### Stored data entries
______

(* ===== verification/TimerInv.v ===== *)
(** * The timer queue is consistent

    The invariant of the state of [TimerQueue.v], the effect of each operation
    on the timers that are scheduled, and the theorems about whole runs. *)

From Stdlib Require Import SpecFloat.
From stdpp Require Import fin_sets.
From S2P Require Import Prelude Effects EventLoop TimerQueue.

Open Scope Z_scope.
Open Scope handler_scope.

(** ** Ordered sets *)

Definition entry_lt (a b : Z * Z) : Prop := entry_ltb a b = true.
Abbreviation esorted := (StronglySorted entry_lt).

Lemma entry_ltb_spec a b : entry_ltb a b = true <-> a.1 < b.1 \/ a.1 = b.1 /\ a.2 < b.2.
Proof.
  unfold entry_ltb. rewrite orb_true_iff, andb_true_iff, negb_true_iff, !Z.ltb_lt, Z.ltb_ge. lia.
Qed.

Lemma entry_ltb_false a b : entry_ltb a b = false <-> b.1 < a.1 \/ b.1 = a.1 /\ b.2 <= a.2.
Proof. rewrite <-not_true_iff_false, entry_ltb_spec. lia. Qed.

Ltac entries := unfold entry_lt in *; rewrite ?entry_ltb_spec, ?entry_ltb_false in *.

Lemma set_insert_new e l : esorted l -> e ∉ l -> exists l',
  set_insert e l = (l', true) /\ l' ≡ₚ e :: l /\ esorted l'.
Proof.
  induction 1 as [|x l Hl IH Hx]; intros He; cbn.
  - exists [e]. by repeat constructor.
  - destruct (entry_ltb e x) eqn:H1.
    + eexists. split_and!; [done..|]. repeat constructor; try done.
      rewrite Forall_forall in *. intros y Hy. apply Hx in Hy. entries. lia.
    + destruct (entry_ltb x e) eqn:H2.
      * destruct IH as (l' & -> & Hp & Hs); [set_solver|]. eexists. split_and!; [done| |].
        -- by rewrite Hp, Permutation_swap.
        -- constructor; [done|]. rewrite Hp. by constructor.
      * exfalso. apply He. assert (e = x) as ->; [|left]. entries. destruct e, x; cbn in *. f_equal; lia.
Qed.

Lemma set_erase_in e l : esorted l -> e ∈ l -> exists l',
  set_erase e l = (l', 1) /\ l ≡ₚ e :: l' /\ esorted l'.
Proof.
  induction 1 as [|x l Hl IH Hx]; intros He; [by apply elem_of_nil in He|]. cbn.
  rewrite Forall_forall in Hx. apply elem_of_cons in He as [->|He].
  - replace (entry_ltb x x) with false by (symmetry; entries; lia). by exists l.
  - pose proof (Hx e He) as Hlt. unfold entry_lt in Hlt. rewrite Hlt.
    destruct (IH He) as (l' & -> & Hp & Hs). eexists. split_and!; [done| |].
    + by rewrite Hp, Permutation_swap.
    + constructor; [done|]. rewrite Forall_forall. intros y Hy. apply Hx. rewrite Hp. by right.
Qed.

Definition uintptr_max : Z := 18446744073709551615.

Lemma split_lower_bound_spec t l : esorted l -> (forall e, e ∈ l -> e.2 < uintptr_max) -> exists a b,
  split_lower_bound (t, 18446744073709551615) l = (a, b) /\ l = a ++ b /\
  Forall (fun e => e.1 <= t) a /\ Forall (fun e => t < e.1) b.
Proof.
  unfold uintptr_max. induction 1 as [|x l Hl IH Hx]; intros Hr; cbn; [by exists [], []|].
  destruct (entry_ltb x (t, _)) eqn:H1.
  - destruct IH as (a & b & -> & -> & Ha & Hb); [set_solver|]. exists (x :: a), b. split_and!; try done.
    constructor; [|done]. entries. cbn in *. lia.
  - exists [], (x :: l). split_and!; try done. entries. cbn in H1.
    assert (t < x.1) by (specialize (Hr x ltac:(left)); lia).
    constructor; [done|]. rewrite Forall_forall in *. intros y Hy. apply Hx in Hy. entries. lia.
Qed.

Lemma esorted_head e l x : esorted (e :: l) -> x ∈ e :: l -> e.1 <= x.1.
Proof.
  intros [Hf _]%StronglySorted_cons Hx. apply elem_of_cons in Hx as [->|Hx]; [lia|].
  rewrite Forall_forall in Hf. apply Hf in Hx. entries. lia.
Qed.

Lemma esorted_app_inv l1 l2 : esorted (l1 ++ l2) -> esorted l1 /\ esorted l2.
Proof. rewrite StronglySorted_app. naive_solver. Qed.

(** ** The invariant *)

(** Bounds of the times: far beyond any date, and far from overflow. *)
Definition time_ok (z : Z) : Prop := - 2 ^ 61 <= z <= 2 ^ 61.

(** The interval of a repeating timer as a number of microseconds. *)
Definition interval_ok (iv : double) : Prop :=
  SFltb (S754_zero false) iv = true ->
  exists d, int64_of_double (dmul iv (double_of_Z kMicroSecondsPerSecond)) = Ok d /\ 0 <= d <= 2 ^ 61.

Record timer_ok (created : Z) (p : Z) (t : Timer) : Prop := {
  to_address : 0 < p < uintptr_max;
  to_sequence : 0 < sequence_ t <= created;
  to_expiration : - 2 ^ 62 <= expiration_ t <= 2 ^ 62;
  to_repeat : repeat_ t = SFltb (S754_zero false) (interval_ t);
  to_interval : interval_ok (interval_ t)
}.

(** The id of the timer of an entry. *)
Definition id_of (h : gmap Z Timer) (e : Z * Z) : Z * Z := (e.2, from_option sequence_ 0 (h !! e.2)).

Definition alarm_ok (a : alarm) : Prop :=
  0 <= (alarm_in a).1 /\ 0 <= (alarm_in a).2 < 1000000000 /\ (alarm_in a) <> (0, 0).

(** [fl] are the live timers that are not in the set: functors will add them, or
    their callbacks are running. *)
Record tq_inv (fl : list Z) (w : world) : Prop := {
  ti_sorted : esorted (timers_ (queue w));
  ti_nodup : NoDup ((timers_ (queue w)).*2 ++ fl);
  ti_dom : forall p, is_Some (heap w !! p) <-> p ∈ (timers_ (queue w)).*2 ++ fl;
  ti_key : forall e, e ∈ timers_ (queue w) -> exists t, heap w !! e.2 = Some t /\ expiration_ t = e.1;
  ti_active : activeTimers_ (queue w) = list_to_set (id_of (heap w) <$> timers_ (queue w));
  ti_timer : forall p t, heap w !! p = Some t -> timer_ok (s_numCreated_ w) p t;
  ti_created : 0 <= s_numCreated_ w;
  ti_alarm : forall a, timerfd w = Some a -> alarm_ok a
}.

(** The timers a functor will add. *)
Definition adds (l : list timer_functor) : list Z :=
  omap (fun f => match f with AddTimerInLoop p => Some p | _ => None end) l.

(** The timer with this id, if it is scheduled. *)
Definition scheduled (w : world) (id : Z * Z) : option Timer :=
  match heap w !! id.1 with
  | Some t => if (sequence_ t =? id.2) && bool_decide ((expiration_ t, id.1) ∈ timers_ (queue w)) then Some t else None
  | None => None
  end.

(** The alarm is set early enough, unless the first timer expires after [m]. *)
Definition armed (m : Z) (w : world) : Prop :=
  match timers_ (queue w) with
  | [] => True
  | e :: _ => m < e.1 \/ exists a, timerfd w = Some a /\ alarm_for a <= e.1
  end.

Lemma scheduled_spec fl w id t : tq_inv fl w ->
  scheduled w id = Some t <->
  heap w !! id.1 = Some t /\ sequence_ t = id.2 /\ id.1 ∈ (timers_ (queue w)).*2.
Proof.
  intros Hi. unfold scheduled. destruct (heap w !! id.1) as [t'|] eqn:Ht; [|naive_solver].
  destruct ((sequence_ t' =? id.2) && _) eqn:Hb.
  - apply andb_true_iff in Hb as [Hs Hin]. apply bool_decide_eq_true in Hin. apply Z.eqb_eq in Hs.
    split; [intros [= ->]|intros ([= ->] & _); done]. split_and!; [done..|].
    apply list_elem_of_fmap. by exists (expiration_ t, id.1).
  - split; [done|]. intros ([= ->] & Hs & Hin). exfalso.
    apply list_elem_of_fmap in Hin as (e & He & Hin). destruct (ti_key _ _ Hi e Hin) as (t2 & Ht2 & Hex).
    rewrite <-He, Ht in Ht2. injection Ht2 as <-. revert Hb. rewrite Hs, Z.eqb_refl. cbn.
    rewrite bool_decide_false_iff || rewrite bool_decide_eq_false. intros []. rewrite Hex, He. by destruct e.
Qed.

______

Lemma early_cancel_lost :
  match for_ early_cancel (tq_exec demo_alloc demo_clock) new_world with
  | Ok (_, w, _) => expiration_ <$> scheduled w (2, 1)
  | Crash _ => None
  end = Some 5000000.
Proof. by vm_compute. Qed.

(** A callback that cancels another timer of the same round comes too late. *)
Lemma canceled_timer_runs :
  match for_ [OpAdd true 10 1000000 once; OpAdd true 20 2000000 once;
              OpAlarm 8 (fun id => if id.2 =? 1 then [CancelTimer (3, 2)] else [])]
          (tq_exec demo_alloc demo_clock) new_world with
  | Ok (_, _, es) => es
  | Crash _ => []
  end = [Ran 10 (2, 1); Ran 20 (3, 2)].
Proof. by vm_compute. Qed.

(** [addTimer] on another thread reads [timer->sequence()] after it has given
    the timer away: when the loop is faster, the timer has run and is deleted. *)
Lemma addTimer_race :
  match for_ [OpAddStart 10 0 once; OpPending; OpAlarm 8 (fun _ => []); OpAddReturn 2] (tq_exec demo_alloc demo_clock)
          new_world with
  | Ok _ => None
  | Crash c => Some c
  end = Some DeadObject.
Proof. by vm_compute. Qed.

______

### Exercise instructions
Where a line above contains the word "None", copy that line.

### Solution below
  omap (fun f => match f with AddTimerInLoop p => Some p | _ => None end) l.
  | Some t => if (sequence_ t =? id.2) && bool_decide ((expiration_ t, id.1) ∈ timers_ (queue w)) then Some t else None
  | None => None
  | Crash _ => None
  | Ok _ => None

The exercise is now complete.